(** A row for the entry, from which the form comes back. *)
Lemma columns_of_entry `{SqliteDriverLaws} : exists r, entry_columns e = Ok r /\ entry_of_row r = Ok (row_form e) /\
  er_id r = entry_id e /\ er_sessionId r = sessionId /\ er_seq r = entry_seq e.
Proof.
  destruct Hp as [_ _ Hs (id & Hi & _) (n & Hn & Hsafe & _) Hpar (t & Ht) (ty & Hty & _) Hv].
  assert (Hopt : forall v, textual v -> exists c, text_value (or_null v) = Some c /\ column_or_null c = or_null v).
  { intros v [->|[->|(s & ->)]]; [exists None; by rewrite text_null|exists None; by rewrite text_null|]. unfold or_null at 1. cbn [js_truthy].
    case_bool_decide as E; cbn [negb]; [exists None; rewrite text_null; by subst s|]. exists (Some s). by rewrite text_string. }
  assert (Hp' : textual (prop e "parentId")). { destruct Hpar as [->|(p & -> & _)]; [right; by left|right; right; eauto]. }
  destruct (Hopt _ Hp') as (cp & Ecp & Ecp'). destruct (Hopt _ (fc_lane e Hf)) as (cl & Ecl & Ecl'). destruct (Hopt _ (fc_operation e Hf)) as (co & Eco & Eco').
  assert (Hh : exists ch, text_value (nullish_or (prop e "hash") VNull) = Some ch /\ match ch with Some h => [("hash", VStr h)] | None => [] end = hash_field (prop e "hash")).
  { destruct (fc_hash e Hf) as [->|[->|(s & ->)]]; simpl; rewrite ?text_null, ?text_string; eauto. }
  destruct Hh as (ch & Ech & Ech').
  assert (Hpay : exists s, payload_text (prop e "payload") = VStr s /\ JSON_parse (chars s) = Some (prop e "payload")).
  { pose proof (fc_payload e Hf) as Hne. pose proof (plain_property e "payload" (proj1 (fc_storable e Hf)) Hne) as Hpl.
    exists (of_chars (JSON_text (prop e "payload"))). split; [by destruct (prop e "payload")|].
    unfold JSON_text. rewrite of_chars_chars. by apply parse_stringify. }
  destruct Hpay as (s & Es & Eparse).
  eexists. split.
  - unfold entry_columns. rewrite Hi, Hs, Hn, Hty, Ht, Hv, Ecp, Ecl, Eco, Es, Ech. cbn [nullish_or].
    rewrite !text_string, !integer_safe by (done || by apply (fc_timestamp e Hf)). reflexivity.
  - unfold entry_of_row. cbn [er_payloadJson er_id er_sessionId er_seq er_parentId er_laneId er_operationId er_type er_timestamp er_version er_hash].
    rewrite Eparse, Ecp', Ecl', Eco', Ech'. unfold entry_id, entry_seq, row_form. rewrite Hi, Hs, Hn, Hty, Ht. split_and!; try done.
    do 5 f_equal. destruct Hpar as [->|(p & -> & Hin)]; [done|]. unfold or_null. cbn [js_truthy]. case_bool_decide; [by subst p|done].
Qed.
End Placed.
(** * The forms list and forms dashboard of the patient forms app

    A shallow embedding of [forms-list.component.tsx] (the [FormsList]
    component) and [forms-dashboard.component.tsx] (the [FormsDashboard]
    component), together with the small part of their run-time environment
    the properties depend on: the order of a sort with a comparator, the
    [fuzzy] matcher, the trailing-edge [debounce] of lodash, the browser's
    [IntersectionObserver] objects and React's commit order (refs are
    detached and attached before passive effects run). *)

From Stdlib Require Import Ascii String Sorting.Sorted Sorting.Permutation.
From stdpp Require Import base list strings.

Set Default Proof Using "Type".
Local Open Scope string_scope.
Local Open Scope nat_scope.
Local Open Scope list_scope.

(** ** Data model ([../types]) *)

Module Types.

(** Modelled from the spec: the type declarations of [../types] are not
    among the sources.  A form summary has an identifier, a name, a
    display name that may be missing, a last-completed time that may be
    missing, and the encounters it belongs to (here by their uuid); these
    are the fields the two components read. *)
Record Form := mkForm {
  uuid : string;
  name : string;
  display : option string;
}.

Record CompletedFormInfo := mkInfo {
  form : Form;
  lastCompletedDate : option nat;
  associatedEncounters : list string;
}.

End Types.

(** JavaScript truthiness of a string: only the empty string is falsy. *)
Definition truthy (s : string) : bool :=
  match s with EmptyString => false | _ => true end.

(** Whether an optional value is there ([undefined] and [null] are not). *)
Definition defined {A} (o : option A) : bool :=
  match o with Some _ => true | None => false end.

(** A function value passed as a prop, known by its identity. *)
Definition Callback := nat.

(** ** [Array.prototype.sort] with a comparator

    The language requires the sort to be stable; with a consistent
    comparator its result is the one stable sorted arrangement, which
    insertion from the right computes.  The comparator's number is kept as
    its sign; a [NaN] counts as [+0]. *)

Module JS.

Section Sort.
Context {A : Type} (cmp : A -> A -> comparison).

Fixpoint insert (x : A) (l : list A) : list A :=
  match l with
  | [] => [x]
  | y :: l' =>
      match cmp x y with
      | Gt => y :: insert x l'
      | _ => x :: l
      end
  end.

Definition sort (l : list A) : list A := foldr insert [] l.

End Sort.

End JS.

(** ** The [fuzzy] package: [fuzzy.match] and [fuzzy.filter] *)

Module fuzzy.

(** A match score is a number; an exact match scores [Infinity]. *)
Inductive Score := Finite (n : nat) | Infinity.

(** Sign of [a - b]; [Infinity - Infinity] is [NaN], taken as zero. *)
Definition sub_sign (a b : Score) : comparison :=
  match a, b with
  | Finite x, Finite y => Nat.compare x y
  | Finite _, Infinity => Lt
  | Infinity, Finite _ => Gt
  | Infinity, Infinity => Eq
  end.

(** The comparator [(a, b) => key(b) - key(a)]. *)
Definition descending {A} (key : A -> Score) (a b : A) : comparison :=
  sub_sign (key b) (key a).

(** The order of scores as numbers. *)
Definition le (a b : Score) : Prop :=
  match a, b with
  | Finite x, Finite y => x <= y
  | _, Infinity => True
  | Infinity, Finite _ => False
  end.

#[global] Instance Score_eq_dec : EqDecision Score.
Proof. solve_decision. Defined.
Definition cell_pngs (c : nat * nb_cell) : list png :=
  if has_type "code" c.2
  then omap (fun output => Png c.1 (source_text c.2) <$> png_payload output)
            (nb_outputs c.2)
  else [].

(** The PNG outputs of the code cells of a notebook, in their order. *)
Definition png_outputs (nb : option notebook) : list png :=
  match nb with
  | Some cells => List.flat_map cell_pngs (enumerate cells)
  | None => []
  end.

(** The number that a decimal text denotes, leading zeros allowed. *)
Definition parse_nat (s : string) : option nat :=
  option_map Nat.of_uint (NilEmpty.uint_of_string s).

(** The name of the file of a code cell and of the n-th image. *)
Definition code_filename (cell_idx : nat) : string :=
  ("cell_" +:+ fmt_03d cell_idx +:+ ".py")%string.

Definition figure_filename (n : nat) : string :=
  ("figure_" +:+ fmt_03d n +:+ ".png")%string.

(** The dictionary of the n-th image, and the step of the extraction on
    a PNG output. *)
Definition image_of (path_join : string → string → string)
  (output_dir : string) (n : nat) (p : png) : image_record :=
  ImageRecord (figure_filename n) (path_join output_dir (figure_filename n))
              (png_cell_index p) None
              (String.substring 0 200 (png_cell_source p)).

Definition png_step (path_join : string → string → string)
  (b64decode : string → option string) (output_dir : string)
  (st : extraction) (p : png) : extraction + extraction :=
  let n := image_counter st + 1 in
  match b64decode (png_data p) with
  | None => inr (Extraction (extracted_images st) n (written st))
  | Some image_bytes =>
      inl (Extraction
             (extracted_images st ++ [image_of path_join output_dir n p])
             n
             (written st
                ++ [(path_join output_dir (figure_filename n), image_bytes)]))
  end.

(** The events of one cell of the notebook: the frames of its markdown,
    the frame of its code, the frames of its images. *)
Definition notebook_events (images : list image) (c : nat * nb_cell)
  : list event :=
  (if has_type "markdown" c.2
   then markdown_events (MarkdownCell c.1 (source_text c.2)) else [])
  ++ (if has_type "code" c.2 && negb (is_empty (strip (source_text c.2)))
      then [CodeFrame c.1 (CodeCell c.1 (source_text c.2))] else [])
  ++ map (ImageFrame c.1)
         (List.filter (fun img => Nat.eqb (img_cell_index img) c.1) images).

(** The content of a file after a list of writes: the last one. *)
Definition last_write (path : string) (files : list file) : option string :=
  snd <$> last (List.filter (fun f => String.eqb f.1 path) files).

(** * Properties *)

#[local] Arguments String.append : simpl nomatch.

Section StringFacts.

Lemma append_assoc (a b c : string) : (a +:+ b) +:+ c = a +:+ (b +:+ c).
Proof. induction a as [|x a IH]; simpl; [done | by rewrite IH]. Qed.

Lemma append_nil_r (a : string) : a +:+ "" = a.
Proof. induction a as [|x a IH]; simpl; [done | by rewrite IH]. Qed.

Lemma prefix_app (old rest : string) : String.prefix old (old +:+ rest) = true.
Proof.
  induction old as [|x old IH]; simpl; [by destruct rest|].
  destruct (ascii_dec x x); [done | congruence].
Qed.

Lemma occurs_here (old s : string) :
  String.prefix old s = true → occurs old s = true.
Proof. intros H. destruct s; simpl in *; rewrite H; done. Qed.

Lemma occurs_cons (old : string) (c : ascii) (s : string) :
  occurs old s = true → occurs old (String c s) = true.
Proof. intros H. simpl. rewrite H. apply orb_true_r. Qed.

Lemma occurs_app_r (old a b : string) :
  occurs old b = true → occurs old (a +:+ b) = true.
Proof. intros H. induction a as [|x a IH]; [done|]. by apply occurs_cons. Qed.

Lemma prefix_same_head (v a b : string) :
  String.prefix (v +:+ a) (v +:+ b) = String.prefix a b.
Proof.
  induction v as [|x v IH]; simpl; [done|].
  destruct (ascii_dec x x); [done | congruence].
Qed.

End StringFacts.

(** [occurs old s = true] where [s] is built from literals and variables. *)
Ltac flatten_appends := repeat first [ rewrite append_assoc | progress simpl ].
Ltac here :=
  apply occurs_here; simpl; repeat (rewrite prefix_same_head; simpl);
  reflexivity.
Ltac find_occurrence :=
  flatten_appends;
  repeat first [ here | apply occurs_cons | apply occurs_app_r ];
  try reflexivity.

(** ** Code cells *)



(** The four sizes at the two thresholds. *)
Example code_frame_201_lines :
  num_lines (synthetic_code 12 201) = 201
  ∧ render_code 12 (synthetic_code 12 201) = large_code_frame 12 201 "cell_012.py".
Proof. split; vm_compute; reflexivity. Qed.

Example code_frame_200_lines :
  num_lines (synthetic_code 12 200) = 200
  ∧ render_code 12 (synthetic_code 12 200) = breaking_code_frame 12 "cell_012.py".
Proof. split; vm_compute; reflexivity. Qed.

========================

◆ TO DO ◆
What lines of the material contain "uuid"? Show them.

◆ WRITTEN RESPONSE ◆
    missing, and the encounters it belongs to (here by their uuid); these
  uuid : string;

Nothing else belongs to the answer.